PROBLEM →
What you return should be each line of the data containing the string "pollfd".

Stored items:
(* ===== verification/Netmap.v ===== *)
(** * Packet transfer over netmap

    Models [lib/peak_netmap.c] and [lib/peak_netmap.h], and the structures of
    [include/peak_transfer.h]: devices whose rings of packet slots are shared with the
    kernel, received packets that stay in their slot until they are released, and release
    by dropping, by forwarding to the host, or by sending, which swaps the buffers of two
    slots instead of copying.

    netmap(4) is a parameter ([NetmapApi]): its constants, where the rings of an interface
    are, and the two functions that walk a ring, with the slots that are the program's
    ([avail], from [cur] on) as the documented meaning.  Of a ring and a slot there are the
    members the code uses.  System calls are arguments with what they return; rings live
    in a store under their addresses, which changes when the kernel is called.  There is
    one thread.  A panic, a NULL pointer and an access to memory that is not mapped are
    undefined. *)

From S2P Require Import Prelude Compat Clock Packet Number.

(** ** The interface of netmap *)

Record netmap_slot := Slot { buf_idx : Z; s_len : Z; s_flags : Z }.

(** [rest] is what the code does not use itself. *)
Record netmap_ring {R : Type} := Ring {
  head : Z;
  cur : Z;
  r_flags : Z;
  r_ts : peak_timeval;
  slot : list netmap_slot;
  rest : R;
}.
Arguments netmap_ring R : clear implicits.
Arguments Ring {R}.

Definition set_slots {R} (v : list netmap_slot) (r : netmap_ring R) : netmap_ring R :=
  Ring (head r) (cur r) (r_flags r) (r_ts r) v (rest r).
Definition set_pos {R} (v : Z) (r : netmap_ring R) : netmap_ring R := Ring v v (r_flags r) (r_ts r) (slot r) (rest r).
Definition set_rflags {R} (v : Z) (r : netmap_ring R) : netmap_ring R := Ring (head r) (cur r) v (r_ts r) (slot r) (rest r).

(** [struct nmreq] *)
Record nmreq := { nr_version : Z; nr_flags : Z; nr_name : list Z; nr_ringid : Z; nr_arg1 : Z }.

(** [netmap_if] are the mapped interfaces, [M] the mappings and [in_map] their addresses. *)
Class NetmapApi (R netmap_if M : Type) := {
  NETMAP_API : Z;
  NETMAP_RING_MASK : Z;
  NR_REG_ALL_NIC : Z;
  NR_REG_PIPE_MASTER : Z;
  NR_REG_PIPE_SLAVE : Z;
  NS_FORWARD : Z;
  NS_BUF_CHANGED : Z;
  NR_FORWARD : Z;
  NR_TIMESTAMP : Z;
  POLLIN : Z;
  POLLERR : Z;
  IFF_UP : Z;
  IFF_PPROMISC : Z;
  IFCAP_HWCSUM : Z;
  IFCAP_TSO : Z;
  IFCAP_TOE : Z;
  NETMAP_IF : M -> Z -> netmap_if;
  NETMAP_RXRING : netmap_if -> Z -> Z;
  NETMAP_TXRING : netmap_if -> Z -> Z;
  NETMAP_BUF : Z -> Z -> Z;
  in_map : M -> Z -> bool;
  nm_ring_empty : netmap_ring R -> bool;
  nm_ring_next : netmap_ring R -> Z -> Z;
  avail : netmap_ring R -> list Z;
  reg_distinct : NoDup [NR_REG_ALL_NIC; NR_REG_PIPE_MASTER; NR_REG_PIPE_SLAVE];
  avail_empty r : nm_ring_empty r = true <-> avail r = [];
  avail_cur r i l : avail r = i :: l -> cur r = i /\ 0 <= i /\ is_Some (slot r !! Z.to_nat i);
  avail_next r i l : avail r = i :: l -> avail (set_pos (nm_ring_next r i) r) = l;
  avail_slots r l : length l = length (slot r) -> avail (set_slots l r) = avail r;
  avail_rflags r f : avail (set_rflags f r) = avail r;
  rings_distinct n i m j : NETMAP_RXRING n i <> NETMAP_TXRING m j;
  rings_in_map m off j : in_map m (NETMAP_RXRING (NETMAP_IF m off) j) = true /\ in_map m (NETMAP_TXRING (NETMAP_IF m off) j) = true;
  maps_apart m m' a : in_map m a = true -> in_map m' a = true -> m = m';
}.

(** ** peak_netmap.h, peak_transfer.h *)

Definition NETMAP_DFLT : Z := 0.
Definition NETMAP_WIRE : Z := 1.
Definition NETMAP_HOST : Z := 2.
Definition NETMAP_PIPE : Z := 3.

(** [ifname] points to the name of a device of the table, which is its index, and
    [private_data] to [netmap_priv] or nowhere. *)
Record peak_transfer := {
  ts : peak_timeval;
  ifname : option Z;
  private_data : bool;
  type : Z;
  len : Z;
  ll : Z;
  id : Z;
  buf : option Z;
}.

Definition transfer_zero : peak_transfer :=
  {| ts := {| tv_sec := 0; tv_usec := 0 |}; ifname := None; private_data := false; type := 0; len := 0; ll := 0; id := 0; buf := None |}.

(** What is used where there is no netmap: nothing ever works. *)
Section stubs.
Context {St : Type}.

Definition peak_transfer_send (s : St) (x : peak_transfer) (y : option (list Z)) (z : Z) : St * peak_transfer * Z := (s, x, 1).
Definition peak_transfer_recv (s : St) (x : peak_transfer) (y : Z) (z : option (list Z)) (a : Z) : St * peak_transfer * bool := (s, x, false).
Definition peak_transfer_forward (s : St) (x : peak_transfer) : St * peak_transfer * Z := (s, x, 1).
Definition peak_transfer_master (s : St) (x : list Z) : St * Z := (s, 1).
Definition peak_transfer_slave (s : St) (x : list Z) : St * Z := (s, 1).
Definition peak_transfer_attach (s : St) (x : list Z) : St * Z := (s, 1).
Definition peak_transfer_detach (s : St) (x : list Z) : St * Z := (s, 1).
Definition peak_transfer_unlock (s : St) : St := s.
Definition peak_transfer_lock (s : St) : St := s.

End stubs.

(** ** peak_netmap.c *)

Definition NETMAP_MAX : Z := 64.
Definition IFNAMSIZ : Z := 16.

Record peak_netmap := { ring : option Z; used : Z; i : Z }.

Definition netmap_zero : peak_netmap := {| ring := None; used := 0; i := 0 |}.

Record pollfd := { fd : Z; events : Z; revents : Z }.

Section netmap.
Context {R netmap_if M : Type} {API : NetmapApi R netmap_if M}.

Abbreviation rings_t := (gmap Z (netmap_ring R)).

Record peak_netmap_dev := {
  dev_name : list Z;
  nifp : option netmap_if;
  mem : option M;
  dev_fd : Z;
  dev_type : Z;
  memsize : Z;
  begin : Z;
  end_ : Z;
}.

Definition dev_zero : peak_netmap_dev :=
  {| dev_name := replicate (Z.to_nat IFNAMSIZ) 0; nifp := None; mem := None; dev_fd := 0; dev_type := 0; memsize := 0; begin := 0; end_ := 0 |}.

Record peak_netmaps := { count : Z; last : Z; dev : list peak_netmap_dev; fds : list pollfd }.

(** The table, the rings, the packet that is claimed, the last time stamp, the mutex. *)
Record state := State {
  self : peak_netmaps;
  rings : rings_t;
  netmap_priv : peak_netmap;
  netmap_ts : peak_timeval;
  netmap_mutex : bool;
}.

Definition with_self (t : peak_netmaps) (m : rings_t) (s : state) : state :=
  State t m (netmap_priv s) (netmap_ts s) (netmap_mutex s).
Definition set_rings (v : rings_t) (s : state) : state := State (self s) v (netmap_priv s) (netmap_ts s) (netmap_mutex s).
Definition set_priv (v : peak_netmap) (s : state) : state := State (self s) (rings s) v (netmap_ts s) (netmap_mutex s).
Definition set_ts (v : peak_timeval) (s : state) : state := State (self s) (rings s) (netmap_priv s) v (netmap_mutex s).
Definition set_last (v : Z) (s : state) : state :=
  State {| count := count (self s); last := v; dev := dev (self s); fds := fds (self s) |}
    (rings s) (netmap_priv s) (netmap_ts s) (netmap_mutex s).

(** The rings of the two loops. *)
Definition NR_FOREACH_WIRE (d : peak_netmap_dev) : list Z := seqZ (begin d) (end_ d - begin d).
Definition NR_FOREACH_HOST (d : peak_netmap_dev) : list Z := [end_ d].

(** *** Receiving *)

(** [strcmp] of the C string [ifname] and a member, which is terminated. *)
Definition name_is (ifname : list Z) (d : peak_netmap_dev) : bool := bool_decide (ifname = cstr (dev_name d)).

Fixpoint find_loop (n : nat) (ifname : list Z) (ignore : Z) (l : list peak_netmap_dev) (i : Z) : option Z :=
  match n with
  | O => Some i
  | S n =>
      d ← l !! Z.to_nat i;
      if negb (ignore =? NR_REG_ALL_NIC) && (ignore =? dev_type d) then find_loop n ifname ignore l (i + 1)
      else if name_is ifname d then Some i
      else find_loop n ifname ignore l (i + 1)
  end.

Definition peak_netmap_find (t : peak_netmaps) (ifname : option (list Z)) (ignore : Z) : option Z :=
  match ifname with
  | None => Some (count t)
  | Some ifname => find_loop (Z.to_nat (count t)) ifname ignore (dev t) 0
  end.

(** The time stamp of the next packet. *)
Definition next_ts (ring_ts last_ts : peak_timeval) : peak_timeval :=
  if (tv_sec last_ts <? tv_sec ring_ts) || (3 <=? tv_sec last_ts - tv_sec ring_ts)
  then {| tv_sec := tv_sec ring_ts; tv_usec := tv_usec ring_ts |} else last_ts.

(** The ring [a] with the number [rx] of the device [j]; whether there was a packet. *)
Definition ___peak_netmap_recv (s : state) (packet : peak_transfer) (j a rx : Z) : option (state * peak_transfer * bool) :=
  d ← dev (self s) !! Z.to_nat j;
  r ← rings s !! a;
  if nm_ring_empty r then Some (s, packet, false) else
  let i := cur r in
  sl ← slot r !! Z.to_nat i;
  let idx := buf_idx sl in
  if idx <? 2 then None else
  let s := set_priv {| ring := Some a; used := 1; i := i |} s in
  let s := set_ts (next_ts (r_ts r) (netmap_ts s)) s in
  Some (s, {| ts := netmap_ts s; buf := Some (NETMAP_BUF a idx); len := s_len sl; ll := LINKTYPE_ETHERNET;
              ifname := Some j; private_data := true; id := idx;
              type := if dev_type d =? NR_REG_PIPE_SLAVE then NETMAP_PIPE
                      else if negb (rx =? end_ d) then NETMAP_WIRE else NETMAP_HOST |}, true).

(** The loop over the receive rings [l] of an interface. *)
Fixpoint recv_loop (s : state) (packet : peak_transfer) (j : Z) (nif : netmap_if) (l : list Z) : option (state * peak_transfer * bool) :=
  match l with
  | [] => Some (s, packet, false)
  | rx :: l =>
      '(s, packet, found) ← ___peak_netmap_recv s packet j (NETMAP_RXRING nif rx) rx;
      if (found : bool) then Some (s, packet, true) else recv_loop s packet j nif l
  end.

Definition __peak_netmap_recv (s : state) (packet : peak_transfer) (j mode : Z) : option (state * peak_transfer * bool) :=
  d ← dev (self s) !! Z.to_nat j;
  if dev_type d =? NR_REG_PIPE_MASTER then Some (s, packet, false) else
  nif ← nifp d;
  if ((mode =? NETMAP_DFLT) || (mode =? NETMAP_HOST)) && negb (dev_type d =? NR_REG_PIPE_SLAVE) then
    '(s, packet, found) ← recv_loop s packet j nif (NR_FOREACH_HOST d);
    if (found : bool) then Some (s, packet, true)
    else if mode =? NETMAP_HOST then Some (s, packet, false)
    else recv_loop s packet j nif (NR_FOREACH_WIRE d)
  else recv_loop s packet j nif (NR_FOREACH_WIRE d).

(** [n] more devices, the one after [j] next. *)
Fixpoint any_loop (n : nat) (s : state) (packet : peak_transfer) (mode j : Z) : option (state * peak_transfer * bool) :=
  match n with
  | O => Some (s, packet, false)
  | S n =>
      let j := u32 (j + 1) mod count (self s) in
      '(s, packet, found) ← __peak_netmap_recv s packet j mode;
      if (found : bool) then Some (set_last j s, packet, true) else any_loop n s packet mode j
  end.

Definition _peak_netmap_recv (s : state) (packet : peak_transfer) (mode : Z) : option (state * peak_transfer * bool) :=
  any_loop (Z.to_nat (count (self s))) s packet mode (last (self s)).

(** What a call of [poll(2)] did: its result, the events of the devices it was asked for
    (none if it did not succeed), and the rings as they are then. *)
Record polled := { poll_ret : Z; poll_revents : list Z; poll_rings : rings_t }.

(** The devices in order, from [i] on: the first one with an event. *)
Fixpoint ready_loop (l : list Z) (s : state) (packet : peak_transfer) (mode i : Z) : option (state * peak_transfer * bool) :=
  match l with
  | [] => Some (s, packet, false)
  | re :: l =>
      if negb (re .& POLLIN =? 0) then __peak_netmap_recv (set_last i s) packet i mode
      else ready_loop l s packet mode (i + 1)
  end.

(** The device [i] was polled, with these events. *)
Definition set_events (i re : Z) (t : peak_netmaps) : option peak_netmaps :=
  p ← fds t !! Z.to_nat i;
  Some {| count := count t; last := last t; dev := dev t;
          fds := <[Z.to_nat i := {| fd := fd p; events := POLLIN; revents := re |}]> (fds t) |}.

(** The first [count] devices were polled. *)
Fixpoint set_all_events (res : list Z) (i : Z) (t : peak_netmaps) : option peak_netmaps :=
  match res with
  | [] => Some t
  | re :: res => t ← set_events i re t; set_all_events res (i + 1) t
  end.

TASK ANSWER →
Record pollfd := { fd : Z; events : Z; revents : Z }.
Record peak_netmaps := { count : Z; last : Z; dev : list peak_netmap_dev; fds : list pollfd }.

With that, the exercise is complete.